• What the task asks
Return only the stretch of the material below that begins with the line containing "run ∈ slots s w queue (run_PipelineID" and ends with the line containing "sw_runs : rows", exactly; both of those lines belong to it.

***** Exercise inputs *****

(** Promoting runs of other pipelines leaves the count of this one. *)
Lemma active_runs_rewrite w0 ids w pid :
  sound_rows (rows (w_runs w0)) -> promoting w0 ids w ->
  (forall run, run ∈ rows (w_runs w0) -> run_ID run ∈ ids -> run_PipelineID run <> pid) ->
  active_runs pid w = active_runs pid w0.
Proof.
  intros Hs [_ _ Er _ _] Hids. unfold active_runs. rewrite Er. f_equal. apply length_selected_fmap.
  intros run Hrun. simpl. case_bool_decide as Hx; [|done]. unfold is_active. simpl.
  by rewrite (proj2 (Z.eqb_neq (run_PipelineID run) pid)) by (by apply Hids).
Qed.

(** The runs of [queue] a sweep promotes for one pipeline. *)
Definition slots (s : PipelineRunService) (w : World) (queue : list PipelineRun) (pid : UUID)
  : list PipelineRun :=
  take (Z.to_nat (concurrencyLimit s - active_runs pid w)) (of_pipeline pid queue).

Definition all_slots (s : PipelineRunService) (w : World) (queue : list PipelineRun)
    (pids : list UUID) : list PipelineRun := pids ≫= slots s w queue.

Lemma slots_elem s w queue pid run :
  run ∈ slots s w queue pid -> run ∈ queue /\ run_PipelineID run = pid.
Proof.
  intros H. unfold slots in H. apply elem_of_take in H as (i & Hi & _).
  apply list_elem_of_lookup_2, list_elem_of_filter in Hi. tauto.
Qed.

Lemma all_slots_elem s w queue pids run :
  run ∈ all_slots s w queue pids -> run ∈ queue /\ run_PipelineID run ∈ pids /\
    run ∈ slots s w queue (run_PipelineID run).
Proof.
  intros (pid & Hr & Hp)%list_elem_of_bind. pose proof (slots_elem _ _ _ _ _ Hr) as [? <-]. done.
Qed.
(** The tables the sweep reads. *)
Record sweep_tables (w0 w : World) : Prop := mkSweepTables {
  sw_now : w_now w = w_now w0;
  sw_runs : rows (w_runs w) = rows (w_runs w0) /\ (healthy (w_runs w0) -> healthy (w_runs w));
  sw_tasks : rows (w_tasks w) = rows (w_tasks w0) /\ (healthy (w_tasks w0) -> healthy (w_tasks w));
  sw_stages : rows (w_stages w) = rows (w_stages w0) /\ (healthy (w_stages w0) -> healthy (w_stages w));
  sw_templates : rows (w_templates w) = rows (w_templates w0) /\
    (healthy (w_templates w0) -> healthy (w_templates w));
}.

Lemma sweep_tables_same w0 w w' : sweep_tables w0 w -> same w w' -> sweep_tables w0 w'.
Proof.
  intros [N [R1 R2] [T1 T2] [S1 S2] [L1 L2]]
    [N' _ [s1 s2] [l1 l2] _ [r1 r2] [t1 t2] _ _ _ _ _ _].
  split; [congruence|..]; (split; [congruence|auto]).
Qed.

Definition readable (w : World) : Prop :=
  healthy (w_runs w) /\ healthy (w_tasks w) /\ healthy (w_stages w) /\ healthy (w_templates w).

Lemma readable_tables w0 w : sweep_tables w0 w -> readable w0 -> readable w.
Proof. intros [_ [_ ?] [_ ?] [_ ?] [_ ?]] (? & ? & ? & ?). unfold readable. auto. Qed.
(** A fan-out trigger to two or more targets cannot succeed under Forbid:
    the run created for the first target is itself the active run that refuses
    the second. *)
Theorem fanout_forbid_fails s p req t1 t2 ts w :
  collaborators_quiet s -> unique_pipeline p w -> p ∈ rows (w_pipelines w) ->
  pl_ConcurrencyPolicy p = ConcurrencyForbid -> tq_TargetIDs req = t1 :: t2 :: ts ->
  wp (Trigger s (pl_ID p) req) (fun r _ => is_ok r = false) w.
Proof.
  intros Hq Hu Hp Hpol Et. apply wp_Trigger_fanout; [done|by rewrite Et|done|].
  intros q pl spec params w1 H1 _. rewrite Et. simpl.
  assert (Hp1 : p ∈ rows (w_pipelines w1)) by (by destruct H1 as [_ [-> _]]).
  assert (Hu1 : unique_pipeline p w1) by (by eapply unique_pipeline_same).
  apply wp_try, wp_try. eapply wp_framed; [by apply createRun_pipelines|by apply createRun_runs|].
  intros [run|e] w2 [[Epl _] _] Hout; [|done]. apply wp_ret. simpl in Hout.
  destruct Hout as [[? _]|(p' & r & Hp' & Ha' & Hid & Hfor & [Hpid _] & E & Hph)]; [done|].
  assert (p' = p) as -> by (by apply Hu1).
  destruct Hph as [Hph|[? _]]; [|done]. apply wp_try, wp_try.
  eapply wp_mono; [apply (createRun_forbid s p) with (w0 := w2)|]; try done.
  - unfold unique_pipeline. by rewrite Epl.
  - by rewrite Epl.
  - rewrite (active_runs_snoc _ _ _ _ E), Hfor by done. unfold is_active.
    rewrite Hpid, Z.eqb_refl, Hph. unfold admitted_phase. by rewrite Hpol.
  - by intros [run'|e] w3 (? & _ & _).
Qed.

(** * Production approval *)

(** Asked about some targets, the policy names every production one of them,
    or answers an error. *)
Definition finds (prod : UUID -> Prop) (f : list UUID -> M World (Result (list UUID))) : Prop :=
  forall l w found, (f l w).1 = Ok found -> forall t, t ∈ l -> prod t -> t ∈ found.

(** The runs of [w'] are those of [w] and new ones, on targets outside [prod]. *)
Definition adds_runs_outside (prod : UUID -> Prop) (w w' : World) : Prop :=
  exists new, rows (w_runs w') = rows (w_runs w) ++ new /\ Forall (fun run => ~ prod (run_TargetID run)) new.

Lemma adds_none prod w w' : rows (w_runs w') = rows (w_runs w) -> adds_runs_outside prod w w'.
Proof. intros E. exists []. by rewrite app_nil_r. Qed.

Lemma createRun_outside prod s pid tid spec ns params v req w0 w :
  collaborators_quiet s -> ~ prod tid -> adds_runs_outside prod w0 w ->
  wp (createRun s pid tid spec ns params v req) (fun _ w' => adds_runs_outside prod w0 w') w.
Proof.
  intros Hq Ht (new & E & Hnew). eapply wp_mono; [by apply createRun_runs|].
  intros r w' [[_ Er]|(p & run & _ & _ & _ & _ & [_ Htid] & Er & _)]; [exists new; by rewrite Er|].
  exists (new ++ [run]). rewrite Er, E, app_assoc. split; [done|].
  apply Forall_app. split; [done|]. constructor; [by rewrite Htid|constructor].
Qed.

*****
***** Exercise inputs *****

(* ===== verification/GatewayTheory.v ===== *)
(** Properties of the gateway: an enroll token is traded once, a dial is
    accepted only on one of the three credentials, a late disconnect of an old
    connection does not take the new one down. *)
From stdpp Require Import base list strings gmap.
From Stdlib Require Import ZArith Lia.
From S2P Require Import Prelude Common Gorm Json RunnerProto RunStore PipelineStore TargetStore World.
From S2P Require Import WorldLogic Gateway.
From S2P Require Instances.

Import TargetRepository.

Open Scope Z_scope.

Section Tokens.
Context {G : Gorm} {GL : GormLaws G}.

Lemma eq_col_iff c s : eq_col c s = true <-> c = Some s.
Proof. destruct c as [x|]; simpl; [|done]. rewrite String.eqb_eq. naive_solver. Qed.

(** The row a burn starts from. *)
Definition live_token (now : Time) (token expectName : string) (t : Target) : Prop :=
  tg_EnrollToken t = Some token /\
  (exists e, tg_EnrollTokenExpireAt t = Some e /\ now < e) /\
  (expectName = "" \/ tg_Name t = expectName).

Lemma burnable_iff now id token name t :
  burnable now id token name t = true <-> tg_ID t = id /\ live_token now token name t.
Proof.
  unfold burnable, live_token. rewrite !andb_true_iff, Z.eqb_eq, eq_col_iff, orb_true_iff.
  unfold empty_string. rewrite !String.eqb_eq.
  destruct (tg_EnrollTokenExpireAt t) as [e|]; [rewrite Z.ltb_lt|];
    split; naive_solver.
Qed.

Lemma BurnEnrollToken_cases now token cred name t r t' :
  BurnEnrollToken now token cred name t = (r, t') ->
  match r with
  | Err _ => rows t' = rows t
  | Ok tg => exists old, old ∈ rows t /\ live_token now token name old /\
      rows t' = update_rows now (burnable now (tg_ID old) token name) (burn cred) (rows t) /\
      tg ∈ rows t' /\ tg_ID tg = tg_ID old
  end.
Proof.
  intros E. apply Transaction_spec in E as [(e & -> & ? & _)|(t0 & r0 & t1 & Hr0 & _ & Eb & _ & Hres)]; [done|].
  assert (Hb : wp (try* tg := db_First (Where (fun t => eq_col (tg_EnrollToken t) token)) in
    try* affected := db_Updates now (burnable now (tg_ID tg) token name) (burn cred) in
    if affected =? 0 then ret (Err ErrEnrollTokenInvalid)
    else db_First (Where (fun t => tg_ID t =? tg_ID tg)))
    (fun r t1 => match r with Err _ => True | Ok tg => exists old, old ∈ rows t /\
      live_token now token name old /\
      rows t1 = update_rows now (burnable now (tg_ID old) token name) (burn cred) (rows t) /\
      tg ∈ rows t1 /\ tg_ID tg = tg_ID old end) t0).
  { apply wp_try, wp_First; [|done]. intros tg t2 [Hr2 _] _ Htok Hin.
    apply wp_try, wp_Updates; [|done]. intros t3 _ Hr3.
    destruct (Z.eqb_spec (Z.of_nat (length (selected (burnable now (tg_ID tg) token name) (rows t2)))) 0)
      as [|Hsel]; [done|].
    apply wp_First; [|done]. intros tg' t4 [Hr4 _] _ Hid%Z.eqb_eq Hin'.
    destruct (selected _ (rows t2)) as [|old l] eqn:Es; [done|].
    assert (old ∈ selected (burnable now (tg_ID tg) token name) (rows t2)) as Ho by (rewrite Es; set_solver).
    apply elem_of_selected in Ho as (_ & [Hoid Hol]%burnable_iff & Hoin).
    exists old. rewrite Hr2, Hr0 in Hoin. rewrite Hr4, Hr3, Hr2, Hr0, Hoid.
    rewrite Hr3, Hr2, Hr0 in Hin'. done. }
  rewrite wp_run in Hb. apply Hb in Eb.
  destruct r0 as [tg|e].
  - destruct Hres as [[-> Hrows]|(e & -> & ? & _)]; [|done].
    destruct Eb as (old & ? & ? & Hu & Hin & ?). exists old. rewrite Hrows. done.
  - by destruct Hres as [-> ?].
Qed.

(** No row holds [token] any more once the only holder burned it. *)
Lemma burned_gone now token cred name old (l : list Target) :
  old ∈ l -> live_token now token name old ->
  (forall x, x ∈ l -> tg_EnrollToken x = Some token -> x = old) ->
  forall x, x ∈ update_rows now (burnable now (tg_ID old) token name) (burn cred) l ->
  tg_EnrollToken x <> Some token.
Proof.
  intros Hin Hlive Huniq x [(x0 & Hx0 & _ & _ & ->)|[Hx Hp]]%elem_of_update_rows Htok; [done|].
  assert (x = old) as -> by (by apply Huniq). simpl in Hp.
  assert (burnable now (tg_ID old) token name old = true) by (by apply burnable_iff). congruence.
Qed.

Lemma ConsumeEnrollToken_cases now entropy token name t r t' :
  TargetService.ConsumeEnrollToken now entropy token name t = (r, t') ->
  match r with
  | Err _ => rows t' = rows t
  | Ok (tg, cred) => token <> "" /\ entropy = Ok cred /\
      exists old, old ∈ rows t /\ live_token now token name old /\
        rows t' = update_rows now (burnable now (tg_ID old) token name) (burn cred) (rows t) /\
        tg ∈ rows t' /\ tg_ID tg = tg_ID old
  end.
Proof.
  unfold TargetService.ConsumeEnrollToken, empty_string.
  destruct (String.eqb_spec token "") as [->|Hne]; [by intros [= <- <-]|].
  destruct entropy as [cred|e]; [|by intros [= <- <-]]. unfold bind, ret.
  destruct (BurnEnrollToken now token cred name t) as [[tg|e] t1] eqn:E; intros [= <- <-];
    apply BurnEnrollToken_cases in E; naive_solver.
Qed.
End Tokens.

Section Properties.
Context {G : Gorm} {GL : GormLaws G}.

*****
***** Exercise inputs *****

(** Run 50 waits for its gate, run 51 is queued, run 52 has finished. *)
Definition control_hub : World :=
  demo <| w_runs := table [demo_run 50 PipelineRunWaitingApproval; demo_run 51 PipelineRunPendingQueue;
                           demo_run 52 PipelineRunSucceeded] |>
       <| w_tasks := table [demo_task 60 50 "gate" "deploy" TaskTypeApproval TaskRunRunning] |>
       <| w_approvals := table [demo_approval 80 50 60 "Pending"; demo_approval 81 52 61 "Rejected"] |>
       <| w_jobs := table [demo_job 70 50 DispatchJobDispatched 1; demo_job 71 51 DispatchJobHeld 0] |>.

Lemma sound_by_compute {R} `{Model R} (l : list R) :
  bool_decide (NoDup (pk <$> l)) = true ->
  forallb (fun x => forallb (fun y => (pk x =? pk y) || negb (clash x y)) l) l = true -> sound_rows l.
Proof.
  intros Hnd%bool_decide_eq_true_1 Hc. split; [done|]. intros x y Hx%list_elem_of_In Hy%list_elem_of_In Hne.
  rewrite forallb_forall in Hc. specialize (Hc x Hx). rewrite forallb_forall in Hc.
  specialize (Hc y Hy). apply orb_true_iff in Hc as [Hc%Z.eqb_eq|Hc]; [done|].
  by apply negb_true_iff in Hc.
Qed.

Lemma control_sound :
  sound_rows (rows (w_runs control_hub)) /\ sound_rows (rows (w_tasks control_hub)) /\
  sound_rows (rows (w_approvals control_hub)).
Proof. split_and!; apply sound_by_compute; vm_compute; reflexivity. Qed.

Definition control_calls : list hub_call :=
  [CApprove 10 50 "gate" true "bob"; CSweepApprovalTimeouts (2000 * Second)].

*****

• Output of the task
    run ∈ slots s w queue (run_PipelineID run).
Proof.
  intros (pid & Hr & Hp)%list_elem_of_bind. pose proof (slots_elem _ _ _ _ _ Hr) as [? <-]. done.
Qed.
(** The tables the sweep reads. *)
Record sweep_tables (w0 w : World) : Prop := mkSweepTables {
  sw_now : w_now w = w_now w0;
  sw_runs : rows (w_runs w) = rows (w_runs w0) /\ (healthy (w_runs w0) -> healthy (w_runs w));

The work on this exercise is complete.